» **Exercise instructions**
Please repeat all of the records, keeping every word unchanged.

Saved entries:
%%
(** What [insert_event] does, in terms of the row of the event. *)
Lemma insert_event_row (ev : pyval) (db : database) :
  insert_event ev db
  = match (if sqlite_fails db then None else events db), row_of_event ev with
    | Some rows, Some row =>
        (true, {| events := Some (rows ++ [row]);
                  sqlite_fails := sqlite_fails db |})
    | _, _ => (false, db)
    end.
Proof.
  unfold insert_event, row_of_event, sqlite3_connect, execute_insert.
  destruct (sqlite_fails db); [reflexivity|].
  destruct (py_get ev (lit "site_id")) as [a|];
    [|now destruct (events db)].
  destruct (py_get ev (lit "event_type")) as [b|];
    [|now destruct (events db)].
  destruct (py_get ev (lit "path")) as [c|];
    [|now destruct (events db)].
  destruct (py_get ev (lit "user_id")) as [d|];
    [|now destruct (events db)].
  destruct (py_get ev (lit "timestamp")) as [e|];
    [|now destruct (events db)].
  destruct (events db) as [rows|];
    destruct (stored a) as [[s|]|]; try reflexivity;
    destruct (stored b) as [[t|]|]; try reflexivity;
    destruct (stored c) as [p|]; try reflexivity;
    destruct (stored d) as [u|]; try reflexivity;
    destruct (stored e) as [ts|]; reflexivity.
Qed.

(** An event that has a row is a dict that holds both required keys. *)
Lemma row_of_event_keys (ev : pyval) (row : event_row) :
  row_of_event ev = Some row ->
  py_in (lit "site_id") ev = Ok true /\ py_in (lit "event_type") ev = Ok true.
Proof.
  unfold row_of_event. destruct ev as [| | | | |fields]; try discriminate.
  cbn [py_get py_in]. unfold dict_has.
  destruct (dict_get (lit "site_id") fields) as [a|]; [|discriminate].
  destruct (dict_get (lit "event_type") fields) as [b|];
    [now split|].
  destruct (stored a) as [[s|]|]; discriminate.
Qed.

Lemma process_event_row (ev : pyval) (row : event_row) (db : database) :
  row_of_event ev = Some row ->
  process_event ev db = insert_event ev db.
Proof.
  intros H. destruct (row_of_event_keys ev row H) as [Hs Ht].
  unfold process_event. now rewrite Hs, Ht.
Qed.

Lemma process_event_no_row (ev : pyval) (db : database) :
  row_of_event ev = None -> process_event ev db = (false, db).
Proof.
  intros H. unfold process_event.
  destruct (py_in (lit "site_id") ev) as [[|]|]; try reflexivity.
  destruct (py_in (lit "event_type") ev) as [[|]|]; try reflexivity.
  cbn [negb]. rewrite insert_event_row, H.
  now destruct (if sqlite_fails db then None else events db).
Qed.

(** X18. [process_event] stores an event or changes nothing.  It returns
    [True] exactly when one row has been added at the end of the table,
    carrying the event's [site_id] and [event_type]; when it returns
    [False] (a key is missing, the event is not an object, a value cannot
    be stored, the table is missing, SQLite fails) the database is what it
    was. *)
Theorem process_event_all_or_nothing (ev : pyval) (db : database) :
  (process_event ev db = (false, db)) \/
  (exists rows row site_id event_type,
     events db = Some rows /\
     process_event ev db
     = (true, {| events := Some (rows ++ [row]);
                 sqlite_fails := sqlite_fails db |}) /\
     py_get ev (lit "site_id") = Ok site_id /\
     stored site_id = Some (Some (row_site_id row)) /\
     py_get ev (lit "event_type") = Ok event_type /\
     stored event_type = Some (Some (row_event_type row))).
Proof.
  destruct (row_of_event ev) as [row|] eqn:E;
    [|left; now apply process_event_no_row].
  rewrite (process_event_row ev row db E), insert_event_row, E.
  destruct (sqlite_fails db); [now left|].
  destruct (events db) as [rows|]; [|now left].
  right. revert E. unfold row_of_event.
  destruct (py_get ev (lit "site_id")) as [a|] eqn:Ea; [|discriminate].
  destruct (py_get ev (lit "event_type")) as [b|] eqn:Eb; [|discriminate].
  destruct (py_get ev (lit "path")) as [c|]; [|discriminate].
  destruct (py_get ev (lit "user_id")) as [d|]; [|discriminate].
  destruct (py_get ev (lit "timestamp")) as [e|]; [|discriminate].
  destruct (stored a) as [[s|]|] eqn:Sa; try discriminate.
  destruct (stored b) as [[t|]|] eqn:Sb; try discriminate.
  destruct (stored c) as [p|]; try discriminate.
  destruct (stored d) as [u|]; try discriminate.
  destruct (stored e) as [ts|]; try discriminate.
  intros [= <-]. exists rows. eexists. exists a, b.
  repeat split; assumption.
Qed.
%%
» **Output for this task**
(** What [insert_event] does, in terms of the row of the event. *)
Lemma insert_event_row (ev : pyval) (db : database) :
  insert_event ev db
  = match (if sqlite_fails db then None else events db), row_of_event ev with
    | Some rows, Some row =>
        (true, {| events := Some (rows ++ [row]);
                  sqlite_fails := sqlite_fails db |})
    | _, _ => (false, db)
    end.
Proof.
  unfold insert_event, row_of_event, sqlite3_connect, execute_insert.
  destruct (sqlite_fails db); [reflexivity|].
  destruct (py_get ev (lit "site_id")) as [a|];
    [|now destruct (events db)].
  destruct (py_get ev (lit "event_type")) as [b|];
    [|now destruct (events db)].
  destruct (py_get ev (lit "path")) as [c|];
    [|now destruct (events db)].
  destruct (py_get ev (lit "user_id")) as [d|];
    [|now destruct (events db)].
  destruct (py_get ev (lit "timestamp")) as [e|];
    [|now destruct (events db)].
  destruct (events db) as [rows|];
    destruct (stored a) as [[s|]|]; try reflexivity;
    destruct (stored b) as [[t|]|]; try reflexivity;
    destruct (stored c) as [p|]; try reflexivity;
    destruct (stored d) as [u|]; try reflexivity;
    destruct (stored e) as [ts|]; reflexivity.
Qed.

(** An event that has a row is a dict that holds both required keys. *)
Lemma row_of_event_keys (ev : pyval) (row : event_row) :
  row_of_event ev = Some row ->
  py_in (lit "site_id") ev = Ok true /\ py_in (lit "event_type") ev = Ok true.
Proof.
  unfold row_of_event. destruct ev as [| | | | |fields]; try discriminate.
  cbn [py_get py_in]. unfold dict_has.
  destruct (dict_get (lit "site_id") fields) as [a|]; [|discriminate].
  destruct (dict_get (lit "event_type") fields) as [b|];
    [now split|].
  destruct (stored a) as [[s|]|]; discriminate.
Qed.

Lemma process_event_row (ev : pyval) (row : event_row) (db : database) :
  row_of_event ev = Some row ->
  process_event ev db = insert_event ev db.
Proof.
  intros H. destruct (row_of_event_keys ev row H) as [Hs Ht].
  unfold process_event. now rewrite Hs, Ht.
Qed.

Lemma process_event_no_row (ev : pyval) (db : database) :
  row_of_event ev = None -> process_event ev db = (false, db).
Proof.
  intros H. unfold process_event.
  destruct (py_in (lit "site_id") ev) as [[|]|]; try reflexivity.
  destruct (py_in (lit "event_type") ev) as [[|]|]; try reflexivity.
  cbn [negb]. rewrite insert_event_row, H.
  now destruct (if sqlite_fails db then None else events db).
Qed.

(** X18. [process_event] stores an event or changes nothing.  It returns
    [True] exactly when one row has been added at the end of the table,
    carrying the event's [site_id] and [event_type]; when it returns
    [False] (a key is missing, the event is not an object, a value cannot
    be stored, the table is missing, SQLite fails) the database is what it
    was. *)
Theorem process_event_all_or_nothing (ev : pyval) (db : database) :
  (process_event ev db = (false, db)) \/
  (exists rows row site_id event_type,
     events db = Some rows /\
     process_event ev db
     = (true, {| events := Some (rows ++ [row]);
                 sqlite_fails := sqlite_fails db |}) /\
     py_get ev (lit "site_id") = Ok site_id /\
     stored site_id = Some (Some (row_site_id row)) /\
     py_get ev (lit "event_type") = Ok event_type /\
     stored event_type = Some (Some (row_event_type row))).
Proof.
  destruct (row_of_event ev) as [row|] eqn:E;
    [|left; now apply process_event_no_row].
  rewrite (process_event_row ev row db E), insert_event_row, E.
  destruct (sqlite_fails db); [now left|].
  destruct (events db) as [rows|]; [|now left].
  right. revert E. unfold row_of_event.
  destruct (py_get ev (lit "site_id")) as [a|] eqn:Ea; [|discriminate].
  destruct (py_get ev (lit "event_type")) as [b|] eqn:Eb; [|discriminate].
  destruct (py_get ev (lit "path")) as [c|]; [|discriminate].
  destruct (py_get ev (lit "user_id")) as [d|]; [|discriminate].
  destruct (py_get ev (lit "timestamp")) as [e|]; [|discriminate].
  destruct (stored a) as [[s|]|] eqn:Sa; try discriminate.
  destruct (stored b) as [[t|]|] eqn:Sb; try discriminate.
  destruct (stored c) as [p|]; try discriminate.
  destruct (stored d) as [u|]; try discriminate.
  destruct (stored e) as [ts|]; try discriminate.
  intros [= <-]. exists rows. eexists. exists a, b.
  repeat split; assumption.
Qed.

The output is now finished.